Davidson difende il finale sotto Safety Car al GP di Gran Bretagna: "Il regolamento prima di tutto"
L'ex pilota Anthony Davidson ha preso le difese della controversa decisione di concludere il Gran Premio di Gran Bretagna dietro la Safety Car, sostenendo che i commissari della Formula 1 debbano applicare il regolamento sportivo alla lettera, a prescindere dalla delusione dei tifosi. Secondo Davidson, sebbene terminare una gara in questo modo non sia mai l'ideale, le regole sono state applicate correttamente dopo che un errore in un messaggio televisivo aveva erroneamente suggerito un possibile riavvio.
Perché è importante
L'episodio ha riacceso il dibattito tra integrità sportiva e spettacolo. Davidson ha tracciato un parallelo diretto con il finale di Abu Dhabi 2021, sottolineando come tifosi e team abbiano precedentemente preteso il rigoroso rispetto del regolamento e non possano ora chiedere deroghe solo perché i giri finali sono risultati meno avvincenti.
I dettagli
- L'incidente: La Safety Car è entrata in pista al 48° giro di 52, dopo che Max Verstappen è finito nella ghiaia alla curva Stowe.
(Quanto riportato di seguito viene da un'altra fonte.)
(* ===== verification/PriceOverrides.v ===== *)
(** * Price overrides

    Models [crates/pricing/src/overrides.rs]: user drafts are validated into an
    immutable, sorted snapshot with a content revision, and the pricing engine
    resolves a model name through the snapshot and the embedded catalog.
    SHA-256 is the section variable [sha256]. *)

From stdpp Require Import sets.
From S2P Require Import Prelude Collections Pricing.

Open Scope Z_scope.

(** ** Data *)

Definition MAX_OVERRIDE_ENTRIES : nat := 512.
Definition MAX_OVERRIDE_MODEL_BYTES : Z := 64.

Inductive OverrideErrorCode :=
| TooManyEntries
| InvalidKey
| DuplicateKey
| KeyConflict
| IncompleteRule
| AliasChain
| AliasTargetUnknown.

Record PriceRatesOverride := {
  po_uncached_input : option Z;
  po_cached_input : option Z;
  po_billable_output : option Z
}.

Definition has_value (p : PriceRatesOverride) : bool :=
  is_some (po_uncached_input p) || is_some (po_cached_input p) || is_some (po_billable_output p).

Record ModelOverrideDraft := {
  md_model : str;
  md_standard_short : option PriceRatesOverride;
  md_standard_long : option PriceRatesOverride;
  md_priority_short : option PriceRatesOverride;
  md_priority_long : option PriceRatesOverride
}.

Record AliasOverrideDraft := { ad_alias : str; ad_target : str }.

Inductive OverrideDraft :=
| ModelDraft (draft : ModelOverrideDraft)
| AliasDraft (draft : AliasOverrideDraft).

Definition draft_key (d : OverrideDraft) : str :=
  match d with ModelDraft d => md_model d | AliasDraft d => ad_alias d end.

Record EffectiveModelRule := {
  er_canonical_model : str;
  er_standard_short : PriceRates;
  er_standard_long : option PriceRates;
  er_priority_short : option PriceRates;
  er_priority_long : option PriceRates
}.

Record AliasRule := { ar_alias : str; ar_target : str }.

Record OverrideSnapshot := {
  os_models : list EffectiveModelRule;
  os_aliases : list AliasRule;
  os_entry_count : nat;
  os_revision : list Z
}.

(** ** Building a snapshot *)

Definition key_byte (byte : Z) : bool :=
  is_ascii_alphanumeric byte
  || (byte =? 46) || (byte =? 95) || (byte =? 45) || (byte =? 47) || (byte =? 58).

Definition is_valid_model_key (value : str) : bool :=
  negb (bool_decide (value = []))
  && (str_len value <=? MAX_OVERRIDE_MODEL_BYTES)
  && forallb key_byte (as_bytes value).

Definition embedded_rule (model : str) : option ModelRule :=
  List.find (fun rule => bool_decide (canonical_model rule = model)) CATALOG.

Fixpoint alias_target_in (rules : list ModelRule) (alias : str) : option str :=
  match rules with
  | [] => None
  | rule :: rules =>
      if bool_decide (alias ∈ aliases rule) then Some (canonical_model rule)
      else alias_target_in rules alias
  end.
Definition embedded_alias_target (alias : str) : option str := alias_target_in CATALOG alias.

Definition merge_rates (base : option PriceRates) (patch : option PriceRatesOverride)
  : result (option PriceRates) OverrideErrorCode :=
  match patch with
  | None => Ok base
  | Some patch =>
      let or_base (p : option Z) (f : PriceRates -> Z) :=
        match p with Some x => Some x | None => option_map f base end in
      match or_base (po_uncached_input patch) uncached_input,
            or_base (po_cached_input patch) cached_input,
            or_base (po_billable_output patch) billable_output with
      | Some u, Some c, Some o =>
          Ok (Some {| uncached_input := u; cached_input := c; billable_output := o |})
      | _, _, _ => Err IncompleteRule
      end
  end.

(** The first loop of [build]: every key valid, new, and free in the catalog *)
Definition check_draft (seen : list str) (d : OverrideDraft) : result unit OverrideErrorCode :=
  fail_if negb (is_valid_model_key (draft_key d)) with InvalidKey else
  fail_if bool_decide (draft_key d ∈ seen) with DuplicateKey else
  match d with
  | ModelDraft m =>
      fail_if is_some (embedded_alias_target (md_model m)) with KeyConflict else Ok tt
  | AliasDraft a =>
      fail_if is_some (embedded_rule (ad_alias a)) || is_some (embedded_alias_target (ad_alias a))
      with KeyConflict else
      fail_if negb (is_valid_model_key (ad_target a)) with InvalidKey else Ok tt
  end.

Fixpoint check_drafts (seen : list str) (drafts : list OverrideDraft)
  : result unit OverrideErrorCode :=
  match drafts with
  | [] => Ok tt
  | d :: drafts =>
      let? _ := check_draft seen d in
      check_drafts (draft_key d :: seen) drafts
  end.

(** The body of the second loop: patch the embedded rule, if there is one *)
Definition effective_rule (d : ModelOverrideDraft) : result EffectiveModelRule OverrideErrorCode :=
  let has_patch :=
    existsb (fun p => is_some_and p has_value)
      [md_standard_short d; md_standard_long d; md_priority_short d; md_priority_long d] in
  fail_if negb has_patch with IncompleteRule else
  let base := embedded_rule (md_model d) in
  let? short := merge_rates (option_map standard_short base) (md_standard_short d) in
  let? short := ok_or short IncompleteRule in
  let? long := merge_rates (base ≫= standard_long) (md_standard_long d) in
  let? pshort := merge_rates (base ≫= priority_short) (md_priority_short d) in
  let? plong := merge_rates (base ≫= priority_long) (md_priority_long d) in
  Ok {| er_canonical_model := md_model d;
        er_standard_short := short;
        er_standard_long := long;
        er_priority_short := pshort;
        er_priority_long := plong |}.

Fixpoint build_models (drafts : list OverrideDraft)
  : result (list EffectiveModelRule) OverrideErrorCode :=
  match drafts with
  | [] => Ok []
  | AliasDraft _ :: drafts => build_models drafts
  | ModelDraft d :: drafts =>
      let? rule := effective_rule d in
      let? rules := build_models drafts in
      Ok (rule :: rules)
  end.

Definition alias_keys (drafts : list OverrideDraft) : list str :=
  omap (fun d => match d with AliasDraft a => Some (ad_alias a) | ModelDraft _ => None end) drafts.

Definition alias_rule (keys : list str) (models : list EffectiveModelRule) (d : AliasOverrideDraft)
  : result AliasRule OverrideErrorCode :=
  fail_if bool_decide (ad_target d ∈ keys) || is_some (embedded_alias_target (ad_target d))
  with AliasChain else
  let known_target :=
    is_some (embedded_rule (ad_target d))
    || is_some (binary_search_by (fun rule => str_cmp (er_canonical_model rule) (ad_target d)) models) in
  fail_if negb known_target with AliasTargetUnknown else
  Ok {| ar_alias := ad_alias d; ar_target := ad_target d |}.
Lemma finish_shape :
  exists amount failed r, outcome amount failed /\
    select_cost engine mode rows omitted = Ok r /\
    cr_amount r = amount /\ cr_counters r = final_counters failed /\
    cr_availability r =
      (if failed then UnavailableCost
       else if omitted + zsum row_event_count rows =? 0 then Zero
       else if priced_total + reported_total =? 0 then UnavailableCost
       else if (zsum (row_unpriced engine mode) rows =? 0) && (omitted =? 0)
       then if is_some_and amount (fun v => v =? 0) then Zero else Complete
       else Partial) /\
    cr_missing r
      = take MAX_MISSING_COST_DETAILS (dedup (sort_by_cmp missing_cmp (explained failed))) /\
    cr_omitted_missing_details r
      = saturating_sub (Z.of_nat (length (dedup (sort_by_cmp missing_cmp (explained failed)))))
          (Z.of_nat MAX_MISSING_COST_DETAILS).
Proof.
  destruct totals_split as (H1 & H2 & H3 & _ & H5). pose proof Hbudget as [_ Hb].
  pose proof Homitted as [Ho _].
  rewrite (select_cost_exact engine mode omitted Hengine Ho rows) by done.
  assert (add_events priced_total reported_total = Ok (priced_total + reported_total)) as Hadd.
  { unfold add_events. apply ok_or_Ok, checked_add_Some. split; [done|lia]. }
  unfold finish_selection, round_selection. simpl sel_counters. cbn [priced_events reported_events total_events].
  fold priced_total reported_total. rewrite Hadd. cbn [rbind].
  destruct ((0 <? priced_total + reported_total) || (omitted + zsum row_event_count rows =? 0)) eqn:Es.
  - assert has_amount as Hs by (unfold has_amount; apply orb_true_iff in Es; destruct Es; to_prop; auto).
    change (sel_numerator (exact_selection engine mode omitted rows)) with exact_amount.
    destruct (round_numerator exact_amount) as [a|e] eqn:Er.
    + exists (Some a), false. unfold discard_failed. simpl sel_numeric_failure. cbn iota.
      simpl sel_counters. cbn [priced_events reported_events].
      fold priced_total reported_total. rewrite Hadd. cbn [rbind]. eexists.
      split; [by constructor|]. split; [reflexivity|]. unfold explained. simpl. rewrite app_nil_r. done.
    + exists None, true. unfold discard_failed. simpl. eexists.
      split; [by econstructor|]. split; [reflexivity|]. done.
  - assert (~ has_amount) as Hs by (unfold has_amount; apply orb_false_iff in Es as [? ?]; to_prop; lia).
    exists None, false. unfold discard_failed. simpl sel_numeric_failure. cbn iota.
    simpl sel_counters. cbn [priced_events reported_events].
    fold priced_total reported_total. rewrite Hadd. cbn [rbind]. eexists.
    split; [by constructor|]. split; [reflexivity|]. unfold explained. simpl. rewrite app_nil_r. done.
Qed.
End results.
- L'equivoco: Un messaggio in diretta ha erroneamente indicato che la Safety Car sarebbe rientrata ai box, alimentando la speranza di un ultimo sprint verso il traguardo.
- La conferma: La FIA ha successivamente chiarito che si era trattato di un errore e che non restavano abbastanza giri per completare la procedura obbligatoria di sorpasso delle auto doppiate.
- La posizione: Parlando allo Sky Sports F1 Show, Davidson ha respinto le richieste di scavalcare il regolamento per alimentare l'eccitazione. "Non si può avere torto e ragione contemporaneamente", ha affermato, riferendosi ai sostenitori di Mercedes e Lewis Hamilton che ad Abu Dhabi avevano preteso il rispetto assoluto delle norme.
- L'alternativa: Ha ammesso che una bandiera rossa sarebbe stata la via più semplice per forzare un riavvio, ma ha ribadito che l'applicazione letterale del regolamento fosse l'unica strada percorribile.
- Il confronto: Davidson ha inoltre osservato che nel motorsport americano è comune terminare le gare sotto caution e che, agli sgoccioli della corsa, il quadro competitivo è solitamente già definito.
Tra le righe
Se da un lato la posizione di Davidson sottolinea l'importanza della coerenza, l'errore di comunicazione televisiva mette in luce un gap tra la direzione gara e il pubblico. Poiché la F1 continua a cercare l'equilibrio tra procedure rigide e spettacolo, sarà fondamentale migliorare sia la chiarezza normativa che la gestione dei messaggi pubblici per evitare simili confusioni in futuro.